Before adding anything new, do the attribution forensics to identify where closed-won deals actually originated — including dark social proxies (survey customers at close, look for content engagement patterns). Find your 95% channel and protect it.
Set a channel decay monitoring cadence.
Assign someone to track leading indicators of decay in each active channel quarterly: response rates, meeting-set rates, CPL trends, organic share of voice. Treat declining indicators as a forcing function for experimentation before you're in crisis.
Separate experiments from motions.
Run 2-3 genuine channel experiments at small budget with clear success thresholds. Don't let experiments live indefinitely in a gray zone — they either graduate to motions or they get cut.
Invest in the AEO/agentic layer now, before it's a survival tactic.
The window to build early authority in AI answer surfaces is closing.

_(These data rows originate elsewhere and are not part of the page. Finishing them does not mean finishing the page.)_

Lemma includes_spec (s p : string) :
  includes s p = true <-> isSubstring p s.
Proof.
  unfold isSubstring. induction s as [|a s IH]; cbn [includes].
  - rewrite orb_false_r, prefix_spec. split.
    + intros [post Hp]. now exists "", post.
    + intros (pre & post & Hp). destruct pre; [|rewrite app_cons in Hp; discriminate].
      now exists post.
  - rewrite orb_true_iff, prefix_spec, IH. split.
    + intros [[post Hp]|(pre & post & Hp)].
      * now exists "", post.
      * exists (String a pre), post. now rewrite app_cons, Hp.
    + intros (pre & post & Hp). destruct pre as [|b pre].
      * left. now exists post.
      * right. rewrite app_cons in Hp. injection Hp as _ Hp. now exists pre, post.
Qed.

(** C7: for every pattern and every file argument that resolves to an
    existing file node, [grep] matches by literal substring on each
    newline-split line, returns the matching lines joined by newlines, and
    returns exit code 0 exactly when some line contains the pattern, else 1. *)
Theorem grep_literal_match (pattern filePath currentDir : string)
    (fs : FileSystem) (item : FileSystemItem) :
  getItemAtPath fs (resolvePath currentDir filePath) = Some item ->
  type item = file ->
  let lines := split (ascii_of_nat 10) (contentOf item) in
  let result := executeCommand H now "grep" [pattern; filePath] currentDir fs in
  (forall line, includes line pattern = true <-> isSubstring pattern line) /\
  output (fst result) =
    join nl (List.filter (fun line => includes line pattern) lines) /\
  error (fst result) = None /\
  (exitCode (fst result) = 0 <->
   exists line, In line lines /\ isSubstring pattern line) /\
  (exitCode (fst result) = 0 \/ exitCode (fst result) = 1) /\
  snd result = fs.
Proof.
  intros Hitem Htype lines result.
  split; [intros line; apply includes_spec|].
  subst result. unfold executeCommand. simpl. unfold handleGrep.
  rewrite Hitem, Htype. simpl. fold lines.
  split; [reflexivity|]. split; [reflexivity|].
  destruct (List.filter (fun line => includes line pattern) lines) as [|m ms] eqn:E.
  - simpl. split; [|split; [now right | reflexivity]].
    split; [discriminate|]. intros (line & Hin & Hsub). exfalso.
    assert (Hf : In line (List.filter (fun line => includes line pattern) lines)).
    { apply filter_In. split; [assumption | now apply includes_spec]. }
    rewrite E in Hf. exact Hf.
  - simpl. split; [|split; [now left | reflexivity]].
    split; [|reflexivity]. intros _. exists m.
    assert (Hf : In m (List.filter (fun line => includes line pattern) lines)).
    { rewrite E. now left. }
    apply filter_In in Hf as [Hin Hinc]. split; [assumption|].
    now apply includes_spec.
Qed.

End Commands.

(** The amended C1 at [cd ../../etc] from [/home/user]. *)
Lemma sentinel_outputs_witness :
  let item := default fs0 (getItemAtPath fs0 "/etc") in
  getItemAtPath fs0 (resolvePath "/home/user" (Js.strOr (Some "../../etc") "/home/user"))
    = Some item /\
  type item = directory /\
  fst (run "cd" ["../../etc"] "/home/user" fs0) = mkResult "__CD__/etc" None 0.
Proof.
  intros item. split; [vm_compute; reflexivity|]. split; [reflexivity|].
  apply (proj2 (sentinel_outputs plainHandlers 0%Z "/home/user" "../../etc" fs0 item)).
  - vm_compute. reflexivity.
  - reflexivity.
Defined.

(** C8 at the name [frobnicate]. *)
Lemma unknown_command_witness :
  ~ In "frobnicate" dispatchTable /\
  run "frobnicate" [] "/home/user" fs0 =
  (mkResult "" (Some "bash: frobnicate: command not found") 127, fs0).
Proof.
  split.
  - simpl. intuition discriminate.
  - apply (unknown_command plainHandlers 0%Z "frobnicate" [] "/home/user" fs0).
    simpl. intuition discriminate.
Defined.

(** C7 at [grep Term project.md] in [/home/user/documents]. *)
Lemma grep_literal_match_witness :
  let item := default fs0 (getItemAtPath fs0 "/home/user/documents/project.md") in
  getItemAtPath fs0 (resolvePath "/home/user/documents" "project.md") = Some item /\
  type item = file /\
  output (fst (run "grep" ["Term"; "project.md"] "/home/user/documents" fs0)) =
  Js.join nl (List.filter (fun line => Js.includes line "Term")
                (Js.split (ascii_of_nat 10) (contentOf item))).
Proof.
  intros item. split; [vm_compute; reflexivity|]. split; [reflexivity|].
  apply (proj1 (proj2 (grep_literal_match plainHandlers 0%Z "Term" "project.md"
                         "/home/user/documents" fs0 item
                         ltac:(vm_compute; reflexivity) ltac:(reflexivity)))).
Defined.

(** ** Properties of touch and mkdir *)

Section Mutation.
Import Js JsFacts StoreFacts.

Context (H : Handlers) (now : Date).

(** Counterexample to C9 as stated: [touch /] and [mkdir /] return exit code
    0 (the parent path computed for [/] is [/] itself), yet the node at [/]
    is afterwards still the root directory with its old subtree; the same
    happens for a path whose resolution keeps a trailing slash. *)
Lemma touch_mkdir_empty_leaf_not_replaced :
  let touched := run "touch" ["/"] "/home/user" fs0 in
  let made := run "mkdir" ["/"] "/home/user" fs0 in
  let touched' := run "touch" ["/etc//"] "/home/user" fs0 in
  directoryAt fs0 (parentPathOf (resolvePath "/home/user" "/")) = true /\
  exitCode (fst touched) = 0 /\
  option_map type (getItemAtPath (snd touched) (resolvePath "/home/user" "/"))
    = Some directory /\
  exitCode (fst made) = 0 /\
  getItemAtPath (snd made) "/etc/hosts" <> None /\
  directoryAt fs0 (parentPathOf (resolvePath "/home/user" "/etc//")) = true /\
  exitCode (fst touched') = 0 /\
  option_map type (getItemAtPath (snd touched') (resolvePath "/home/user" "/etc//"))
    = Some directory.
Proof. vm_compute. repeat split; discriminate. Qed.

(** C9 (as amended): for every path [p] whose resolved path has a non-empty
    last segment and whose parent resolves to an existing directory, [touch]
    and [mkdir] return exit code 0 whether or not a node exists at the
    resolved path, and afterwards a lookup of the resolved path finds the new
    node: for [touch] a file whose content is the empty string, for [mkdir]
    a directory whose children map is empty. *)
Theorem touch_mkdir_replace (p currentDir : string) (fs : FileSystem) :
  let resolvedPath := resolvePath currentDir p in
  leafNameOf resolvedPath <> "" ->
  directoryAt fs (parentPathOf resolvedPath) = true ->
  (exists (fs' : FileSystem) (item : FileSystemItem),
      executeCommand H now "touch" [p] currentDir fs = (mkResult "" None 0, fs') /\
      getItemAtPath fs' resolvedPath = Some item /\
      name item = leafNameOf resolvedPath /\
      type item = file /\ content item = Some "" /\ children item = None) /\
  (exists (fs' : FileSystem) (item : FileSystemItem),
      executeCommand H now "mkdir" [p] currentDir fs = (mkResult "" None 0, fs') /\
      getItemAtPath fs' resolvedPath = Some item /\
      name item = leafNameOf resolvedPath /\
      type item = directory /\ children item = Some ∅ /\ content item = None).
Proof.
  intros resolvedPath Hleaf Hdir. split.
  - eexists. exists (newFile (leafNameOf resolvedPath) "" now). split.
    + unfold executeCommand. simpl. unfold handleTouch. simpl.
      fold resolvedPath. rewrite (createFile_ok _ _ _ _ Hdir). reflexivity.
    + split; [now apply lookup_created|]. repeat split; reflexivity.
  - eexists. exists (newDirectory (leafNameOf resolvedPath) now). split.
    + unfold executeCommand. simpl. unfold handleMkdir. simpl.
      fold resolvedPath. rewrite (createDirectory_ok _ _ _ Hdir). reflexivity.
    + split; [now apply lookup_created|]. repeat split; reflexivity.
Qed.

This is the AEO equivalent of building domain authority in 2012 — the practitioners who started early had structural advantages that persisted for years.
Lead with signal discipline over volume.
In every channel, the question isn't "how do we reach more people" — it's "how do we reach the right 50 people with the right message at the right moment." That's a data and judgment problem, not a scale problem.
The hiring managers asking "what's working" deserve an honest answer. The honest answer is: the channels that are working are working because the teams using them have better signal quality, better judgment about when to deploy them, and a healthier relationship with buyer trust than the teams that are just running volume plays with better AI tooling.
The channel is rarely the problem. The discipline around it almost always is.